How This Secret History of a Holocaust Survivor Made Its Way from Audio Tapes to a Pittsburgh Stage
The world premiere of ‘Perseverance’ opens April 15 at the New Hazlett Theater and tells the story of a Polish teenager sent to Auschwitz who later owned a Squirrel Hill jewelry store.
The audio tapes had sat in her closet for a decade. But finally, in 2015, Lee Goldman Kikel pulled them out to listen to them for the first time. They contained the audible memoir of her father, Melvin Goldman, who told the gripping story of growing up a Jew in Poland, being sent to the Auschwitz concentration camp and then later becoming a jewelry store owner in Squirrel Hill.
After listening to the tapes, Kikel began writing the joint memoir “Perseverance: One Holocaust Survivor’s Journey from Poland to America,” which tells her and her father’s entangled story of the atrocities he experienced and how he overcame them. The book was published in 2019, and now it is being produced as a play by Prime Stage Theatre in partnership with the Holocaust Center of Pittsburgh.
“Even if you don’t know anything about the Holocaust, or genocide or anything, I think you can relate,” Kikel says. “You’ll see hate, you’ll see sadness, you’ll see grief, and I think that with human behavior, I think people will be able to identify with my dad.”
Goldman grew up in Łódź, Poland, where he trained as a sheet metal worker in his father’s factory. A bustling industrial hub renowned for its textile sector, Łódź had the second-largest Jewish population in prewar Poland. Still a teenager at the onset of the Nazi invasion, Goldman was forced into the city’s Jewish Ghetto and then later sent to Auschwitz.
“Over the years, people have asked me, ‘What did [Goldman] say? Did he talk about it?’ And I think it was typical for Holocaust survivors to not say too much,” says Kikel, a full-time author who lives in the North Hills.
“I knew there was a giant loss of family, and I know my dad never had a chance really to grieve, but he never told me all the horrible things that happened,” she says. “I think he wanted to protect me.”
By the end of World War II, Goldman was 21 years old, weighed less than 80 pounds and was declared 70% disabled by doctors. He was told he had little hope of ever walking again.
He stayed in several rehabilitation facilities across Germany for the next five years. According to Kikel, “he refused to go back to Poland. He thought there was too much blood that was shed.” So instead, he came to Pittsburgh.
Trailing his brother who had moved to Pittsburgh, Goldman arrived in Squirrel Hill on the last day of 1950 not knowing a word of English but, miraculously, having reclaimed the ability to walk.
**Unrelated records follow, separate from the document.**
(** The characters of a string literal up to its closing quote. *)
Fixpoint parse_chars (n : nat) (s : string) : option (string * string) :=
  match n with
  | O => None
  | S n =>
      match s with
      | EmptyString => None
      | String c s =>
          if code c =? 34 then Some (EmptyString, s)
          else if code c <? 32 then None
          else if negb (code c =? 92) then
            '(t, s) ← parse_chars n s; Some (String c t, s)
          else
            match s with
            | EmptyString => None
            | String e s =>
                if code e =? 117 then
                  '(u, s) ← parse_hex4 s;
                  if (55296 <=? u) && (u <? 56320) then
                    match s with
                    | String b1 (String b2 s2) =>
                        match parse_hex4 s2 with
                        | Some (l, s3) =>
                            if (code b1 =? 92) && (code b2 =? 117) && (56320 <=? l) && (l <? 57344)
                            then '(t, s) ← parse_chars n s3;
                                 Some (utf8 (65536 + (u - 55296) * 1024 + (l - 56320)) t, s)
                            else '(t, s) ← parse_chars n s; Some (utf8 u t, s)
                        | None => '(t, s) ← parse_chars n s; Some (utf8 u t, s)
                        end
                    | _ => '(t, s) ← parse_chars n s; Some (utf8 u t, s)
                    end
                  else '(t, s) ← parse_chars n s; Some (utf8 u t, s)
                else
                  e ← escape_of (code e);
                  '(t, s) ← parse_chars n s; Some (String (byte e) t, s)
            end
      end
  end.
Over the next several years, he attended night classes, learned English and met his wife, Mildred, at a boarding house in Squirrel Hill.
Goldman founded G&S Jewelry Store at the corner of Darlington Road and Murray Avenue in the same neighborhood. Beloved by customers and talented at his craft, Kikel recalls a commission he did for the wife of a former garbage truck driver. He created a solid gold garbage truck pendant with diamonds and rubies for headlights and taillights.
While customers knew Goldman in his showroom as “upbeat, positive and encouraging,” he would retreat into the privacy of his back office to recount his tumultuous past into the black spools of audio cassette tapes. He started recording in the 70s and let the brutal tale unfold chronologically.
“He felt that the story was so important he did not want it to vanish, and so he bought a tape recorder and cassette tapes and started to tape, and he did it while he was working,” Kikel says.
Goldman died in 1996 at the age of 73 from “war-related” health issues, according to Kikel. The tapes passed from his wife’s closet to Kikel’s, untouched until 2015. Urged by her son to listen to them in preparation for a trip to Poland, Kikel says her father asked in the tapes that someone turn his story into a book. And that’s just what she did.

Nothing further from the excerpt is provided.